◆ Task goal
Which lines below contain the word "emitted"? Copy each of them.

Stored data entries:
════════

Lemma init_clients_run (ids : list Z) :
  (forall i, In i ids -> forall t0, exists b, connect i t0 = Ok b) ->
  forall clients t,
  exists new,
    init_clients files sdk connect ids clients t
    = (Ok (clients ++ map (fun i => MQTTClient_init i (sdk i))
                          (with_credentials files ids))%list,
       (t ++ new)%list)
    /\ length (filter (fun a => is_connect a = true) new)
       = length (with_credentials files ids).
Proof.
  induction ids as [|i ids IH]; intros Hup clients t.
  - exists []. cbn. unfold ret. now rewrite !app_nil_r.
  - cbn [init_clients]. rewrite with_credentials_cons.
    destruct (bool_decide (certificate_path i ∈ files) && bool_decide (key_path i ∈ files)).
    + cbn [negb]. unfold bind at 1, emit at 1. unfold bind at 1, call at 1.
      destruct (Hup i (or_introl eq_refl)
                  (t ++ [ConnectingLine (device_id (MQTTClient_init i (sdk i)))])%list)
        as [b Hb].
      rewrite Hb. unfold bind at 1, emit at 1.
      destruct (IH (fun j H => Hup j (or_intror H))
                  (clients ++ [MQTTClient_init i (sdk i)])%list
                  (((t ++ [ConnectingLine (device_id (MQTTClient_init i (sdk i)))])
                    ++ [Connect (device_id (MQTTClient_init i (sdk i)))])
                    ++ [ConnectedLine (device_id (MQTTClient_init i (sdk i)))])%list)
        as (new & Hrun & Hcount).
      exists ([ConnectingLine (device_id (MQTTClient_init i (sdk i)));
               Connect (device_id (MQTTClient_init i (sdk i)));
               ConnectedLine (device_id (MQTTClient_init i (sdk i)))] ++ new)%list.
      rewrite Hrun, <- !app_assoc. split; [reflexivity|].
      rewrite filter_app, length_app, Hcount. reflexivity.
    + cbn [negb]. unfold bind at 1, emit at 1.
      destruct (IH (fun j H => Hup j (or_intror H)) clients
                  (t ++ [SkippingLine i (certificate_path i) (key_path i)])%list)
        as (new & Hrun & Hcount).
      exists (SkippingLine i (certificate_path i) (key_path i) :: new).
      rewrite Hrun, <- app_assoc. split; [reflexivity|].
      rewrite filter_cons_False by discriminate. exact Hcount.
Qed.
Lemma compare_loop_self r names score :
  (forall n, In n names -> assoc n (r_schema r) <> None) ->
  (forall name fc v, assoc name (r_schema r) = Some fc ->
     assoc name (r_values r) = Some (Some v) -> exclude fc = false ->
     fcompare fc v v = true /\
     0 < false_match_probability fc < true_match_probability fc) ->
  exists t, compare_loop r r names score = Some t /\ score <= t /\
    ((exists n fc v, In n names /\ assoc n (r_schema r) = Some fc /\
        assoc n (r_values r) = Some (Some v) /\ exclude fc = false) -> score < t).
Proof.
  intros Hdecl Hfield. revert score.
  induction names as [|n names IH]; intros score; simpl.
  - exists score. split; [reflexivity|]. split; [lra|].
    intros (n & fc & v & [] & _).
  - assert (Hrest : forall n', In n' names -> assoc n' (r_schema r) <> None)
      by (intros n0 Hn0; apply Hdecl; now right).
    specialize (IH Hrest).
    unfold getattr_field.
    destruct (assoc n (r_schema r)) as [fc|] eqn:Hs;
      [|exfalso; apply (Hdecl n); [now left | exact Hs]].
    destruct (assoc n (r_values r)) as [[v|]|] eqn:Hv.
    + rewrite orb_diag. destruct (exclude fc) eqn:Hx.
      * destruct (IH score) as (t & Ht & Hle & Hlt). exists t. split; [exact Ht|].
        split; [exact Hle|]. intros (n' & fc' & v' & [<-|Hin] & Hs' & Hv' & Hx').
        -- congruence.
        -- apply Hlt. exists n', fc', v'. auto.
      * destruct (Hfield n fc v Hs Hv Hx) as [Hc Hp]. rewrite Hc.
        unfold fellegi_sunter_adjustment.
        assert (Hpos : 0 < ln (true_match_probability fc / false_match_probability fc)).
        { apply ln_pos_of_gt1. apply (Rmult_lt_reg_r (false_match_probability fc)); [lra|].
          unfold Rdiv. rewrite Rmult_assoc, Rinv_l by lra. lra. }
        destruct (IH (score + ln (true_match_probability fc / false_match_probability fc)))
          as (t & Ht & Hle & _).
        exists t. split; [exact Ht|]. split; [lra|]. intros _. lra.
    + destruct (IH score) as (t & Ht & Hle & Hlt). exists t. split; [exact Ht|].
      split; [exact Hle|]. intros (n' & fc' & v' & [<-|Hin] & Hs' & Hv' & Hx').
      * congruence.
      * apply Hlt. exists n', fc', v'. auto.
    + destruct (IH score) as (t & Ht & Hle & Hlt). exists t. split; [exact Ht|].
      split; [exact Hle|]. intros (n' & fc' & v' & [<-|Hin] & Hs' & Hv' & Hx').
      * congruence.
      * apply Hlt. exists n', fc', v'. auto.
Qed.
(** C5 (counterexample).  Two releases that end a drag.  In a viewport
    325 px wide the top-left corner (10, 10) lies beyond the largest
    admissible x, 5: a drag released at (5, 20) resolves to that corner
    and the snap notification is emitted with it, yet the position
    committed once the event is processed is the clamped point (5, 10),
    not the corner's coordinates.  In a viewport 1000 by 800 that is
    resized to 800 by 400 after the last move of a drag to (650, 320), the
    resize commits (480, 220), which is 14 px from the bottom-right corner
    (470, 210); the gesture record still holds (650, 320), so the search
    of the release finds no corner and the thumbnail is not snapped. *)
Lemma snap_commit_not_corner :
  (let s := dragged 325 800 (100, 100) (90, 100) in
   let s' := step thumbnailProps (mouseup (primary 90 100)) s in
   Drag.isDragging (dragDataRef s) = true /\
   thumbnailPosition s = mkPoint 5 20 /\
   findSnapTarget (x (thumbnailPosition s)) (y (thumbnailPosition s))
                  (corners 325 800 false)
   = Some (mkCorner 10 10 top_left) /\
   In (SnapToCorner (mkCorner 10 10 top_left)) (log s') /\
   thumbnailPosition s' = mkPoint 5 10 /\
   thumbnailPosition s' <> mkPoint 10 10) /\
  (let s := run thumbnailProps
              [mousedown (primary 100 100) (mkPoint 20 20);
               mousemove (primary 730 400);
               resize 800 400] (initial 1000 800) in
   let s' := step thumbnailProps (mouseup (primary 730 400)) s in
   reachable thumbnailProps s /\
   disabled s = false /\
   Drag.isDragging (dragDataRef s) = true /\
   thumbnailPosition s = mkPoint 480 220 /\
   (Drag.currentX (dragDataRef s), Drag.currentY (dragDataRef s))
   = (650, 320) /\
   findSnapTarget (x (thumbnailPosition s)) (y (thumbnailPosition s))
                  (corners (innerWidth s) (innerHeight s) (isMinimized s))
   = Some (mkCorner 470 210 bottom_right) /\
   thumbnailPosition s' = mkPoint 480 220 /\
   emitted s s' [SetIsDragging false; MouseUpCb true true]).
Proof.
  split.
  - vm_compute. repeat split; try tauto; discriminate.
  - cbv zeta. split; [apply reachable_run, reachable_initial; lia|].
    vm_compute. repeat split.
Qed.

(** ** Disabling in the middle of a drag *)

Lemma quietly_refl s : idle s -> quietly s s.
Proof.
  intros H. split; [exact H|]. exists []. split.
  - now rewrite app_nil_r.
  - intros c [].
Qed.

Lemma quietly_trans s1 s2 s3 : quietly s1 s2 -> quietly s2 s3 -> quietly s1 s3.
Proof.
  intros (_ & l1 & Hl1 & Hq1) (Hi & l2 & Hl2 & Hq2).
  split; [exact Hi|]. exists (l1 ++ l2). split.
  - now rewrite Hl2, Hl1, app_assoc.
  - intros c Hin. apply in_app_iff in Hin. destruct Hin; auto.
Qed.

Lemma quietly_frame s s' :
  dragDataRef s' = dragDataRef s -> log s' = log s -> idle s -> quietly s s'.
Proof.
  intros Hd Hl Hi. split.
  - unfold idle. now rewrite Hd.
  - exists []. split; [now rewrite app_nil_r | intros c []].
Qed.

Lemma quietly_updatePosition px py s : idle s -> quietly s (updatePosition px py s).
Proof.
  intros Hi. split; [exact Hi|]. eexists. split.
  - apply updatePosition_log.
  - intros c [<- | []]. reflexivity.
Qed.

Lemma quietly_disabledEffect s : idle s -> quietly s (disabledEffect s).
Proof.
  intros [Hdrag Hx]. unfold disabledEffect.
  destruct (disabled s); [|now apply quietly_refl].
  rewrite Hdrag. split; [split; reflexivity|].
  exists []. split; [now rewrite app_nil_r | intros c []].
Qed.

Lemma quietly_positionEffect s : idle s -> quietly s (positionEffect s).
Proof.
  intros Hi. unfold positionEffect.
  destruct (_ && _); [now apply quietly_updatePosition | now apply quietly_refl].
Qed.

Lemma quietly_runEffects prev cur : idle cur -> quietly cur (runEffects prev cur).
Proof.
  intros Hi. unfold runEffects.
  set (dc := negb (Bool.eqb (showLargePreview prev) (showLargePreview cur))).
  set (mc := negb (Bool.eqb (isMinimized prev) (isMinimized cur))).
  set (pc := negb (Point_eqb (thumbnailPosition prev) (thumbnailPosition cur))).
  set (s1 := if dc || mc then listenersCleanup cur else cur).
  assert (H1 : quietly cur s1).
  { subst s1. destruct (dc || mc); [|now apply quietly_refl].
    now apply quietly_frame. }
  set (s2 := if dc || pc then disabledEffect s1 else s1).
  assert (H2 : quietly s1 s2).
  { subst s2. destruct (dc || pc);
      [apply quietly_disabledEffect | apply quietly_refl]; apply H1. }
  set (s3 := if pc || mc then positionEffect s2 else s2).
  assert (H3 : quietly s2 s3).
  { subst s3. destruct (pc || mc);
      [apply quietly_positionEffect | apply quietly_refl]; apply H2. }
  apply (quietly_trans _ s3);
    [exact (quietly_trans _ _ _ H1 (quietly_trans _ _ _ H2 H3))|].
  destruct dc; [|apply quietly_refl, H3].
  unfold hoverEffect, modalClosedEffect, disabled.
  destruct (showLargePreview s3) eqn:Hs; simpl; rewrite ?Hs; simpl;
    apply quietly_frame; try reflexivity; apply H3.
Qed.

Lemma quietly_render prev cur : idle cur -> quietly cur (render prev cur).
Proof.
  intros Hi. unfold render.
  pose proof (quietly_runEffects prev cur Hi) as H1.
  eapply quietly_trans; [exact H1|].
  apply quietly_runEffects, H1.
Qed.

(** While idle, anything but a press reports no drag and leaves the
    engine idle. *)
Lemma quietly_step props ev s :
  isPress ev = false -> idle s -> quietly s (step props ev s).
Proof.
  intros Hnp Hi.
  assert (Hframe : forall d, dragDataRef d = dragDataRef s -> log d = log s ->
                             quietly s (render s d)).
  { intros d Hd Hl. eapply quietly_trans.
    - now apply (quietly_frame s d).
    - apply quietly_render. unfold idle. rewrite Hd. exact Hi. }
  assert (Hrelease : forall ev', isRelease ev' = true -> disabled s = false ->
                                 quietly s (step props ev' s)).
  { intros ev' Hrel Hd.
    destruct (release_without_drag props s ev' Hd (proj1 Hi) Hrel)
      as (Hlog & _ & _ & Hdrag & Hx).
    split; [now split|]. eexists. split.
    - rewrite Hlog, <- app_assoc. reflexivity.
    - intros c Hin. destruct (onDragEnd props); simpl in Hin;
        repeat (destruct Hin as [<- | Hin]; [reflexivity|]);
        destruct Hin. }
  destruct ev; try discriminate Hnp.
  - unfold step; simpl.
    destruct (disabled s) eqn:Hd; [now apply Hframe|].
    unfold handleMouseMove. rewrite (proj2 Hi). simpl. now apply Hframe.
  - destruct (disabled s) eqn:Hd; [|now apply Hrelease].
    unfold step; simpl. rewrite Hd. now apply Hframe.
  - unfold step; simpl.
    destruct (disabled s) eqn:Hd; [now apply Hframe|].
    unfold handleTouchMove. rewrite (proj2 Hi). simpl. now apply Hframe.
  - destruct (disabled s) eqn:Hd; [|now apply Hrelease].
    unfold step; simpl. rewrite Hd. now apply Hframe.
  - unfold step; simpl. apply Hframe; unfold handleKeyDown;
      destruct (showLargePreview s), key, ctrlKey; reflexivity.
  - unfold step; simpl.
    apply Hframe; unfold handleResize; destruct (_ || _); reflexivity.
  - unfold step; simpl. apply Hframe; destruct (_ && _); reflexivity.
  - unfold step; simpl. apply Hframe; destruct (_ && _); reflexivity.
  - unfold step; simpl. apply Hframe; destruct (disabled s); reflexivity.
  - unfold step; simpl. apply Hframe; destruct (disabled s); reflexivity.
  - unfold step; simpl. apply Hframe; destruct (disabled s); reflexivity.
  - unfold step; simpl. now apply Hframe.
  - unfold step; simpl. apply Hframe; destruct (pendingOpen s); reflexivity.
Qed.

Lemma quietly_run props evs s :
  Forall (fun ev => isPress ev = false) evs -> idle s ->
  quietly s (run props evs s).
Proof.
  intros Hall. revert s. induction Hall as [|ev evs Hev _ IH]; intros s Hi.
  - now apply quietly_refl.
  - simpl. pose proof (quietly_step props ev s Hev Hi) as H1.
    eapply quietly_trans; [exact H1|]. apply IH, H1.
Qed.

Lemma closes_enabled props closing s :
  closesPreview closing = true -> disabled (step props closing s) = false.
Proof.
  intros Hc. unfold step, disabled.
  destruct (render_facts s (dispatch props closing s)) as (-> & _).
  destruct closing; try discriminate Hc; simpl.
  - destruct key; try discriminate Hc. unfold handleKeyDown.
    destruct (showLargePreview s) eqn:Hs; simpl; [reflexivity | exact Hs].
  - reflexivity.
Qed.
(** * clusterfuck: the lexer, parser and encoder of [parser/parser.go]

    A shallow embedding of the extended variant of the compiler (the one
    with function definitions, [{ } !], and the conditional imports of
    the preamble), followed by the properties of its three stages.
    The driver that reads a program and prints its code is the module
    [Main]; the two earlier versions of the package that the repository
    holds are the modules [V1] (the first half of [parser/parser.go],
    with [parseLoop]) and [Part000] ([unnamed/part_000]).

    Conventions of the embedding:
    - a Go [int] is a [Z], 64 bits wide; every addition the program
      performs is wrapped ([int_add]), and a slice holds at most
      [MaxInt] elements, which the statements that depend on it assume
      of the text or of the token list;
    - a Go [string] is a Rocq [string], read as its bytes; the
      [for i, c := range s] loop decodes UTF-8 as the Go runtime does
      ([decoderune]);
    - a node is a value of the inductive type [Node]; the interface
      value [nil] is [None];
    - [TokenList.lastNode] is a pointer to a node that is also held in
      [TokenList.Nodes]; it is modelled as the index of that node, so
      that [Add] through [lastNode] changes the node in the list;
    - a Go run-time panic is the outcome [Panicked]. *)

From Stdlib Require Import ZArith List String Ascii Bool Lia Arith.
From Stdlib Require Import DecimalString.
From Equations Require Import Equations.
Import ListNotations.

Open Scope string_scope.
Open Scope list_scope.
Open Scope Z_scope.

Set Warnings "-register-all".

(** ** Machine integers *)

Definition int_wrap (z : Z) : Z := (z + 2 ^ 63) mod 2 ^ 64 - 2 ^ 63.

Definition int_add (a b : Z) : Z := int_wrap (a + b).

Definition MaxInt : Z := 2 ^ 63 - 1.

(** ** Text *)

Definition nl : string := String (ascii_of_nat 10) EmptyString.
Definition tab : string := String (ascii_of_nat 9) EmptyString.
Definition dq : string := String (ascii_of_nat 34) EmptyString.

════════

◆ Exercise solution
    and the snap notification is emitted with it, yet the position
   emitted s s' [SetIsDragging false; MouseUpCb true true]).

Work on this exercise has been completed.